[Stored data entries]
Lemma cos_num_real (a : num) :
  imag_part a = 0 -> cos_num a = Cpx (rcos (real_part a)) 0.
Proof.
  intros Ha. unfold cos_num. rewrite as_complex_eq, Ha, cosh_0, sinh_0.
  f_equal; ring.
Qed.

Lemma pow_Int_Int (m n : Z) :
  (0 <= n)%Z -> pow_num (Int m) (Int n) = Ok (Int (m ^ n)).
Proof. intros H. unfold pow_num. apply Z.leb_le in H. now rewrite H. Qed.

Lemma real_num_parts (a : num) :
  real_part (scipy.real_num a) = real_part a /\ imag_part (scipy.real_num a) = 0.
Proof. destruct a; split; reflexivity. Qed.

(** ** The series evaluator *)

(** One turn of the loop of [phi_decay] adds the term of index [n]. *)
Lemma phi_decay_body (u : num) (n : Z) (running_sum : num) :
  imag_part u = 0 ->
  (term1 <- Int 2 * PI_sq * pow (Int n) (Int 4) * exp (Int 9 * u)
            - Int 3 * PI * pow (Int n) (Int 2) * exp (Int 5 * u) ;;
   term2 <- exp (Int (-1) * PI * pow (Int n) (Int 2) * exp (Int 4 * u)) ;;
   val running_sum + term1 * term2)%py
  = Ok (add running_sum (Cpx (phi_term (real_part u) (IZR n)) 0)).
Proof.
  intros Hu.
  destruct (mul_real (Int 9) u eq_refl Hu) as [R9 I9].
  destruct (mul_real (Int 5) u eq_refl Hu) as [R5 I5].
  destruct (mul_real (Int 4) u eq_refl Hu) as [R4 I4].
  unfold pow, exp, lift2, lift1, bind2, val, bind.
  rewrite (exp_num_real _ I9), (exp_num_real _ I5), (exp_num_real _ I4).
  rewrite R9, R5, R4.
  rewrite !pow_Int_Int by lia.
  rewrite !mul_real_Cpx by reflexivity.
  rewrite exp_num_real by reflexivity.
  rewrite sub_re, mul_re.
  do 3 f_equal. unfold phi_term, PI, PI_sq, real_part. cbn [mul as_complex fst].
  change 4%Z with (Z.of_nat 4). change 2%Z with (Z.of_nat 2).
  rewrite <- !pow_IZR.
  f_equal; [ring | f_equal; ring].
Qed.

Lemma phi_decay_succ (u : num) (k : nat) :
  imag_part u = 0 ->
  phi_decay u (Z.of_nat (S k))
  = Ok (Cpx (sum_f_R0 (fun i => phi_term (real_part u) (INR (S i))) k) 0).
Proof.
  intros Hu. unfold phi_decay. induction k as [|k IH].
  - change (Z.of_nat 1 + 1)%Z with (1 + 1)%Z.
    rewrite for_range_snoc by lia. rewrite for_range_nil by lia. cbn [bind].
    rewrite (phi_decay_body u 1 (Int 0) Hu). now rewrite add_Int0_re.
  - replace (Z.of_nat (S (S k)) + 1)%Z with (Z.of_nat (S k) + 1 + 1)%Z by lia.
    rewrite for_range_snoc by lia. rewrite IH. cbn [bind].
    rewrite (phi_decay_body u _ _ Hu). rewrite add_re.
    cbn [sum_f_R0].
    replace (Z.of_nat (S k) + 1)%Z with (Z.of_nat (S (S k))) by lia.
    now rewrite <- INR_IZR_INZ.
Qed.

Lemma phi_decay_value (u : num) (n_max : Z) :
  imag_part u = 0 ->
  (0 < n_max)%Z ->
  phi_decay u n_max = Ok (Cpx (phi_series (real_part u) (Z.to_nat n_max)) 0).
Proof.
  intros Hu Hn.
  destruct (Z.to_nat n_max) as [|k] eqn:Hk; [lia|].
  replace n_max with (Z.of_nat (S k)) by lia.
  rewrite (phi_decay_succ u k Hu). unfold phi_series, sum_f.
  replace (S k - 1)%nat with k by lia.
  do 2 f_equal. apply sum_eq. intros i _.
  replace (i + 1)%nat with (S i) by lia. reflexivity.
Qed.

(** ** Bounds *)

Lemma below_double_ceiling (x : R) : x <= 10 ^ 12 -> x <= double_ceiling.
Proof.
  intros H. apply Rle_trans with (1 := H). unfold double_ceiling.
  apply Rle_pow; [lra | lia].
Qed.


Lemma exp_le_pow3 (x : R) (n : nat) : x <= INR n -> rexp x <= 3 ^ n.
Proof.
  intros H. apply Rle_trans with (rexp (INR n)).
  - destruct H as [H | ->]; [left; now apply exp_increasing | right; reflexivity].
  - clear H. induction n as [|n IH].
    + cbn. rewrite exp_0. lra.
    + rewrite S_INR, exp_plus. cbn [pow]. rewrite Rmult_comm.
      apply Rmult_le_compat; [left; apply exp_pos | left; apply exp_pos
                             | apply exp_le_3 | exact IH].
Qed.



(** ** The zero-count estimate *)

Lemma hypot_real (x : R) : 0 <= x -> hypot x 0 = x.
Proof.
  intros H. unfold hypot. replace (x * x + 0 * 0) with (x * x) by ring.
  now apply sqrt_square.
Qed.

Lemma atan2_positive_axis (x : R) : 0 < x -> atan2 0 x = 0.
Proof.
  intros H. unfold atan2. rewrite (ltb_true 0 x H).
  unfold Rdiv. now rewrite Rmult_0_l, atan_0.
Qed.

Lemma log_num_positive (a : num) :
  imag_part a = 0 -> 0 < real_part a ->
  log_num a = Ok (Cpx (rln (real_part a)) 0).
Proof.
  intros Ha Hpos. unfold log_num. rewrite as_complex_eq, Ha.
  rewrite (is_zero_false (real_part a)) by lra. cbn [andb].
  rewrite hypot_real by lra. now rewrite atan2_positive_axis.
Qed.



(** ** The integrand on the real axis *)

Lemma guard_false (a : num) :
  imag_part a = 0 -> (abs (scipy.imag a) > Int 0)%py = Ok false.
Proof.
  destruct a; cbn; intros H; try reflexivity.
  - now rewrite Rabs_R0, ltb_false by lra.
  - subst im. now rewrite Rabs_R0, ltb_false by lra.
Qed.

Lemma guard_true (a : num) :
  imag_part a <> 0 -> (abs (scipy.imag a) > Int 0)%py = Ok true.
Proof.
  destruct a; cbn; intros H; try (exfalso; apply H; reflexivity).
  now rewrite ltb_true by (apply Rabs_pos_lt; exact H).
Qed.

(** The guard is either [Ok true] or [Ok false]: it never raises. *)
Lemma guard_cases (a : num) :
  (imag_part a = 0 /\ (abs (scipy.imag a) > Int 0)%py = Ok false) \/
  (imag_part a <> 0 /\ (abs (scipy.imag a) > Int 0)%py = Ok true).
Proof.
  destruct (Req_dec_T (imag_part a) 0) as [H | H].
  - left. split; [exact H | now apply guard_false].
  - right. split; [exact H | now apply guard_true].
Qed.

(** With [u], [z] and [t] on the real axis the complex integrand is the
    real-valued one, held as a complex number. *)
Lemma Ht_complex_integrand_real (u z t : num) :
  imag_part u = 0 -> imag_part z = 0 -> imag_part t = 0 ->
  Ht_complex_integrand u z t
  = Ok (Cpx (real_integrand (real_part z) (real_part t) (real_part u)) 0).
Proof.
  intros Hu Hz Ht.
  destruct (mul_real t u Ht Hu) as [Rtu Itu].
  destruct (mul_real (mul t u) u Itu Hu) as [Rtuu Ituu].
  destruct (mul_real z u Hz Hu) as [Rzu Izu].
  unfold Ht_complex_integrand, exp, cos, lift2, lift1, val, bind.
  rewrite (phi_decay_value u 100 Hu) by lia.
  rewrite (exp_num_real _ Ituu), (cos_num_real _ Izu), !mul_re.
  rewrite Rtuu, Rtu, Rzu. reflexivity.
Qed.

Lemma Ht_real_integrand_rejects (u z t : num) :
  imag_part z <> 0 \/ imag_part t <> 0 \/ imag_part u <> 0 ->
  Ht_real_integrand u z t = Ok complex_values_not_allowed.
Proof.
  intros H. unfold Ht_real_integrand, or_.
  destruct (guard_cases z) as [[Hz ->] | [Hz ->]]; [|reflexivity].
  destruct (guard_cases t) as [[Ht ->] | [Ht ->]]; [|reflexivity].
  destruct (guard_cases u) as [[Hu ->] | [Hu ->]]; [|reflexivity].
  exfalso. destruct H as [H | [H | H]]; contradiction.
Qed.

Lemma Ht_real_integrand_value (u z t : num) :
  imag_part u = 0 -> imag_part z = 0 -> imag_part t = 0 ->
  Ht_real_integrand u z t
  = Ok (silent (Number
      (Flt (real_integrand (real_part z) (real_part t) (real_part u))))).
Proof.
  intros Hu Hz Ht. unfold Ht_real_integrand, or_.
  rewrite (guard_false z Hz), (guard_false t Ht), (guard_false u Hu).
  cbn [bind scipy.real lift1 val].
  destruct (real_num_parts u) as [Ru Iu].
  destruct (real_num_parts z) as [Rz Iz].
  destruct (real_num_parts t) as [Rt It].
  change (return_ (scipy.real (Ht_complex_integrand
            (scipy.real_num u) (scipy.real_num z) (scipy.real_num t)))
          = Ok (silent (Number
              (Flt (real_integrand (real_part z) (real_part t) (real_part u)))))).
  rewrite (Ht_complex_integrand_real _ _ _ Iu Iz It), Ru, Rz, Rt.
  reflexivity.
Qed.

Lemma Ht_real_rejects (quadpack : (R -> result returned) -> R -> R -> result (R * R))
    (z t : num) :
  imag_part z <> 0 \/ imag_part t <> 0 ->
  Ht_real quadpack z t = Ok complex_values_not_allowed.
Proof.
  intros H. unfold Ht_real, or_.
  destruct (guard_cases z) as [[Hz ->] | [Hz ->]]; [|reflexivity].
  destruct (guard_cases t) as [[Ht ->] | [Ht ->]]; [|reflexivity].
  exfalso. destruct H as [H | H]; contradiction.
Qed.

(** Past its guard [Ht_real] hands [Ht_real_integrand], closed over the
    real parts of [z] and [t], to the integrator. *)
Lemma Ht_real_integrates (quadpack : (R -> result returned) -> R -> R -> result (R * R))
    (z t : num) :
  imag_part z = 0 -> imag_part t = 0 ->
  Ht_real quadpack z t
  = (r <- quadpack (fun x => Ht_real_integrand (Flt x)
                                (scipy.real_num z) (scipy.real_num t)) 0 10 ;;
     Ok (silent (Pair (Flt (fst r)) (Flt (snd r))))).
Proof.
  intros Hz Ht. unfold Ht_real, or_.
  rewrite (guard_false z Hz), (guard_false t Ht). reflexivity.
Qed.

Section Integrals.

Variable quadpack : (R -> result returned) -> R -> R -> result (R * R).

(** C4.  [Ht_real(z, t)] with a non-zero imaginary part in [z] or [t],
    and [Ht_real_integrand(u, z, t)] with one in [u], [z] or [t], print
    the message and return the sentinel ["error"], not a number; when
    all the imaginary parts are zero neither of them does. *)
Theorem complex_arguments_are_rejected (u z t : num) :
  (imag_part z <> 0 \/ imag_part t <> 0 ->
   Ht_real quadpack z t = Ok complex_values_not_allowed) /\
  (imag_part z <> 0 \/ imag_part t <> 0 \/ imag_part u <> 0 ->
   Ht_real_integrand u z t = Ok complex_values_not_allowed) /\
  (imag_part z = 0 -> imag_part t = 0 ->
   Ht_real quadpack z t <> Ok complex_values_not_allowed /\
   (imag_part u = 0 ->
    Ht_real_integrand u z t <> Ok complex_values_not_allowed)).
Proof.
  split; [apply Ht_real_rejects|].
  split; [apply Ht_real_integrand_rejects|].
  intros Hz Ht. split.
  - rewrite (Ht_real_integrates quadpack z t Hz Ht).
    destruct (quadpack _ 0 10) as [r | e]; cbn [bind]; discriminate.
  - intros Hu. rewrite (Ht_real_integrand_value u z t Hu Hz Ht). discriminate.
Qed.


(** What [Ht_complex] hands to the integrator when [z] and [t] are on
    the real axis. *)
Lemma Ht_complex_real_func (z t : num) (x : R) :
  imag_part z = 0 -> imag_part t = 0 ->
  return_ (scipy.real (Ht_complex_integrand (Flt x) z t))
  = Ok (silent (Number (Flt (real_integrand (real_part z) (real_part t) x)))).
Proof.
  intros Hz Ht. now rewrite (Ht_complex_integrand_real (Flt x) z t eq_refl Hz Ht).
Qed.

Lemma Ht_complex_imag_func (z t : num) (x : R) :
  imag_part z = 0 -> imag_part t = 0 ->
  return_ (scipy.imag (Ht_complex_integrand (Flt x) z t))
  = Ok (silent (Number (Flt 0))).
Proof.
  intros Hz Ht. now rewrite (Ht_complex_integrand_real (Flt x) z t eq_refl Hz Ht).
Qed.

Lemma assemble_complex (re im : R) :
  (Flt re + j * Flt im)%py = Ok (Cpx re im).
Proof. cbn. do 2 f_equal; ring. Qed.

■ **DIRECTIONS FOR THIS TASK**:
Please copy the lines above from the line with "real parts of" up to and including the line with "Theorem complex_arguments_are_rejected (u", exactly as written and with nothing else.

■ **ANSWER FOR THE TASK**:
    real parts of [z] and [t], to the integrator. *)
Lemma Ht_real_integrates (quadpack : (R -> result returned) -> R -> R -> result (R * R))
    (z t : num) :
  imag_part z = 0 -> imag_part t = 0 ->
  Ht_real quadpack z t
  = (r <- quadpack (fun x => Ht_real_integrand (Flt x)
                                (scipy.real_num z) (scipy.real_num t)) 0 10 ;;
     Ok (silent (Pair (Flt (fst r)) (Flt (snd r))))).
Proof.
  intros Hz Ht. unfold Ht_real, or_.
  rewrite (guard_false z Hz), (guard_false t Ht). reflexivity.
Qed.

Section Integrals.

Variable quadpack : (R -> result returned) -> R -> R -> result (R * R).

(** C4.  [Ht_real(z, t)] with a non-zero imaginary part in [z] or [t],
    and [Ht_real_integrand(u, z, t)] with one in [u], [z] or [t], print
    the message and return the sentinel ["error"], not a number; when
    all the imaginary parts are zero neither of them does. *)
Theorem complex_arguments_are_rejected (u z t : num) :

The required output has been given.